Ehrenamt nach zehn Jahren verlängert:

Schiedsmänner schaffen Frieden am Zaun

Bürgermeister Achim Grimm (links) ist auch weiterhin als Schiedsmann ehrenamtlich tätig. Die Urkunde überreichte ihm der Direktor des Amtsgerichts Frank Richter. - Foto: Fritsch

Dieburg/Groß-Zimmern - Seit zehn Jahren ist Bürgermeister Achim Grimm im Amt. Und das nicht nur als Bürgermeister, sondern auch als Schiedsmann für den Bezirk Groß-Zimmern. Von Gudrun Fritsch

Zufrieden mit dem ehrenamtlichen Engagement des Zimmerner Rathauschefs überreichte ihm der Direktor des Amtsgerichts Dieburg, Frank Richter, die Ernennungsurkunde für weitere fünf Jahre, nachdem die Gemeindevertreter ihn zuvor ein weiteres Mal gewählt hatten. Bereits Grimms Vorgänger Dieter Emig war fast während seiner gesamten Amtszeit als Bürgermeister auch Schiedsmann in Groß-Zimmern.

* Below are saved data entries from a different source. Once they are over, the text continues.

(** * PulseAudio support library of LibVLC: the shared threaded main loop
      and the server connection (src/pulse/mainloop.c).

    The C file keeps three file-scope objects: the pointer [vlc_pa_mainloop],
    the unsigned counter [refs] and the static mutex [lock].  The functions
    are embedded as computations over these globals.  Every call into
    libpulse, libvlc or libc, every operation on the static mutex and every
    store to [refs] is recorded, in program order, in the list of events the
    computation emits.  What the libraries answer is given by a record of
    answers, one per call of an entry point. *)

From Stdlib Require Import ZArith List String Bool Lia.
Import ListNotations.
Open Scope Z_scope.

(** ** Data *)

(** A C pointer: [None] is the null pointer. *)
Definition ptr (A : Type) : Type := option A.
Definition NULL {A : Type} : ptr A := None.

Definition is_NULL {A : Type} (p : ptr A) : bool :=
  match p with None => true | Some _ => false end.

(** Identities of the opaque libpulse objects. *)
Definition pa_threaded_mainloop : Type := nat.
Definition pa_context : Type := nat.

Definition ptr_eqb (p q : ptr nat) : bool :=
  match p, q with
  | None, None => true
  | Some a, Some b => Nat.eqb a b
  | _, _ => false
  end.

(** [pa_context_state_t] of <pulse/def.h>. *)
Inductive pa_context_state_t : Type :=
| PA_CONTEXT_UNCONNECTED
| PA_CONTEXT_CONNECTING
| PA_CONTEXT_AUTHORIZING
| PA_CONTEXT_SETTING_NAME
| PA_CONTEXT_READY
| PA_CONTEXT_FAILED
| PA_CONTEXT_TERMINATED.

Definition state_eqb (a b : pa_context_state_t) : bool :=
  match a, b with
  | PA_CONTEXT_UNCONNECTED, PA_CONTEXT_UNCONNECTED
  | PA_CONTEXT_CONNECTING, PA_CONTEXT_CONNECTING
  | PA_CONTEXT_AUTHORIZING, PA_CONTEXT_AUTHORIZING
  | PA_CONTEXT_SETTING_NAME, PA_CONTEXT_SETTING_NAME
  | PA_CONTEXT_READY, PA_CONTEXT_READY
  | PA_CONTEXT_FAILED, PA_CONTEXT_FAILED
  | PA_CONTEXT_TERMINATED, PA_CONTEXT_TERMINATED => true
  | _, _ => false
  end.
(** * Batch OCR pipeline of docmd ([cli/anymd/scripts/batch-ocr.py])

    A shallow embedding of the batch script: the output-name mapping, the
    quality gate of the fast OCR engine, page extraction, the pipelined
    per-file page loop with its write-to-temp-then-rename protocol, and the
    batch orchestrator with its progress snapshots.

    Python values are modelled as follows.
    - [str] is a list of Unicode code points ([N]); [str.isalpha] and the
      white space stripped by [str.strip] are parameters of the development.
    - [int] is [Z]; list lengths and page indices are [nat].
    - the [float] ratio of the quality gate is an IEEE binary64 value of the
      standard library's [SpecFloat]; wall-clock readings are rationals [Q].
    - the output directory is a finite map from file names to contents.
    - exceptions are values of [exn]; effectful code lives in the monad
      [M A := World -> Res A * World], which keeps the effects performed
      before an exception was raised.
    - the PDF library, the two OCR engines and the clock are collaborators
      gathered in the record [Env]; each of their calls may raise.
    - [Path.resolve], whose result depends on the file system, is a
      collaborator as well; the samples run on a file system without
      symbolic links. *)

From Stdlib Require Import ZArith QArith Qround Lia Lqa List String Ascii Bool.
From Stdlib Require Import Floats.SpecFloat.
From stdpp Require Import base option list gmap.
Import ListNotations.

Local Open Scope Z_scope.

(** ** Python strings *)

Module PyStr.

Abbreviation pychar := N.
Abbreviation pystr := (list N).

(** An ASCII literal as a Python string. *)
Definition str (s : string) : pystr :=
  List.map N_of_ascii (list_ascii_of_string s).

Definition SLASH : pychar := 47%N.
Definition DOT : pychar := 46%N.
Definition DASH : pychar := 45%N.
Definition NEWLINE : pychar := 10%N.

(** [sum(1 for c in text if pred(c))] *)
Fixpoint count_if (pred : pychar -> bool) (text : pystr) : Z :=
  match text with
  | [] => 0
  | c :: rest => (if pred c then 1 else 0) + count_if pred rest
  end.

Fixpoint lstrip (isspace : pychar -> bool) (s : pystr) : pystr :=
  match s with
  | [] => []
  | c :: rest => if isspace c then lstrip isspace rest else s
  end.

(** [s.strip()] *)
Definition strip (isspace : pychar -> bool) (s : pystr) : pystr :=
  rev (lstrip isspace (rev (lstrip isspace s))).

(** [s.split(sep)] for a one-character separator: never returns the empty
    list. *)
Fixpoint split (sep : pychar) (s : pystr) : list pystr :=
  match s with
  | [] => [[]]
  | c :: rest =>
      if N.eqb c sep then [] :: split sep rest
      else match split sep rest with
           | [] => [[c]]
           | w :: ws => (c :: w) :: ws
           end
  end.

(** [sep.join(parts)] *)
Fixpoint join (sep : pystr) (parts : list pystr) : pystr :=
  match parts with
  | [] => []
  | [p] => p
  | p :: rest => p ++ sep ++ join sep rest
  end.

(** [s.replace(c, by)] for a one-character pattern. *)
Fixpoint replace (c : pychar) (by_ : pystr) (s : pystr) : pystr :=
  match s with
  | [] => []
  | x :: rest => (if N.eqb x c then by_ else [x]) ++ replace c by_ rest
  end.

(** [s.rfind(c)], [None] standing for -1. *)
Fixpoint rfind (c : pychar) (s : pystr) : option nat :=
  match s with
  | [] => None
  | x :: rest =>
      match rfind c rest with
      | Some i => Some (S i)
      | None => if N.eqb x c then Some 0%nat else None
      end
  end.

End PyStr.
Import PyStr.

(** ** Exceptions and results *)

(** The exceptions the modelled code meets; all are subclasses of Python's
    [Exception]. The number is the collaborator's error code or message. *)
Inductive exn : Type :=
  | ValueError
  | IndexError
  | PdfiumError (code : nat)
  | TesseractError (code : nat)
  | ModelError (code : nat)
  | FileNotFoundError
  | RuntimeError.

Inductive Res (A : Type) : Type :=
  | Ok (a : A)
  | Raise (e : exn).
Arguments Ok {A} a.
Arguments Raise {A} e.

Definition is_ok {A} (r : Res A) : bool :=
  match r with Ok _ => true | Raise _ => false end.

(** ** Command-line options: [_get_arg] *)

Module PyList.

(** [l.index(x)]: the first position of [x]; [ValueError] when there is
    none. *)
Fixpoint index (x : pystr) (l : list pystr) : Res nat :=
  match l with
  | [] => Raise ValueError
  | y :: rest =>
      if decide (y = x) then Ok 0%nat
      else match index x rest with
           | Ok i => Ok (S i)
           | Raise e => Raise e
           end
  end.

(** [l[i]] for [i >= 0] *)
Definition getitem (l : list pystr) (i : nat) : Res pystr :=
  match l !! i with
  | Some v => Ok v
  | None => Raise IndexError
  end.

End PyList.

(** [argv] is [sys.argv]. The handler catches [ValueError] and
    [IndexError]; any other exception would pass. *)
Definition _get_arg (argv : list pystr) (flag default : pystr) : Res pystr :=
  let body :=
    match PyList.index flag argv with
    | Ok idx => PyList.getitem argv (idx + 1)
    | Raise e => Raise e
    end in
  match body with
  | Ok v => Ok v
  | Raise ValueError | Raise IndexError => Ok default
  | Raise e => Raise e
  end.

Das ist jedoch nicht in allen Gemeinden so. Die Aufgaben bestehen in der Durchführung von Schlichtungsverfahren mit dem Ziel, eine gütliche Einigung zwischen den Parteien zu erreichen.

Die Schiedsperson muss unparteiisch sein. Anteilnahme an den zu verhandelnden Sachen, die geduldige Bereitschaft zuzuhören und auf die Probleme einzugehen, die Herstellung einer ruhigen und entspannten Atmosphäre sowie zurückhaltendes Auftreten der Schiedsperson sind die Erfolgsfaktoren der Schiedsämter. „All das bietet Achim Grimm und er hat in den vergangenen Jahren bereits viel erreicht“, lobte Richter und nannte Vorteile der „vorgelagerten Justiz“:

Die Verhandlung ist mündlich und nicht öffentlich. Die Schiedsperson kann den Parteien eigene Vergleichsvorschläge unterbreiten. Das Verfahren endet in der Regel mit einem Vergleich. „Neben der Entlastung der Justiz profitieren vor allem die Bürger von der Inanspruchnahme eines Verfahrens vor dem Schiedsamt, denn die Erfolgsquote liegt nachweislich bei über 50 Prozent“, so Richter. Anders als bei Gericht könne oft schon nach wenigen Tagen ein Termin gefunden werden.

Das Schlichtungsverfahren ist zudem kostengünstig. Neben einer Grundgebühr müssen die Auslagen erstattet werden. Pro Verfahren seien das im Schnitt weniger als 50 Euro, so Grimm. Die Grundidee, die Parteien ohne Rechtsvertreter miteinander reden zu lassen, habe sich bewährt und die Betroffen sparen die Anwaltskosten.

Streitigkeiten am Gartenzaun oder persönliche Differenzen kommen am meisten auf den Tisch: „Gerade die Schiedsmänner, die Nachbarschaftsstreitigkeiten lösen, verhindern jedes Jahr viele Gerichtsprozesse “, berichtete Richter. Bürgermeister Grimm ergänzte: „Es ist immer ein Erfolgserlebnis, wenn man aus diesen Verfahren herausgeht und wirklich etwas erreicht hat.“ Er bestätigte, dass es sich auch in Groß-Zimmern in den meisten Angelegenheiten um „Tüt-zu-Tür“-Fälle handele.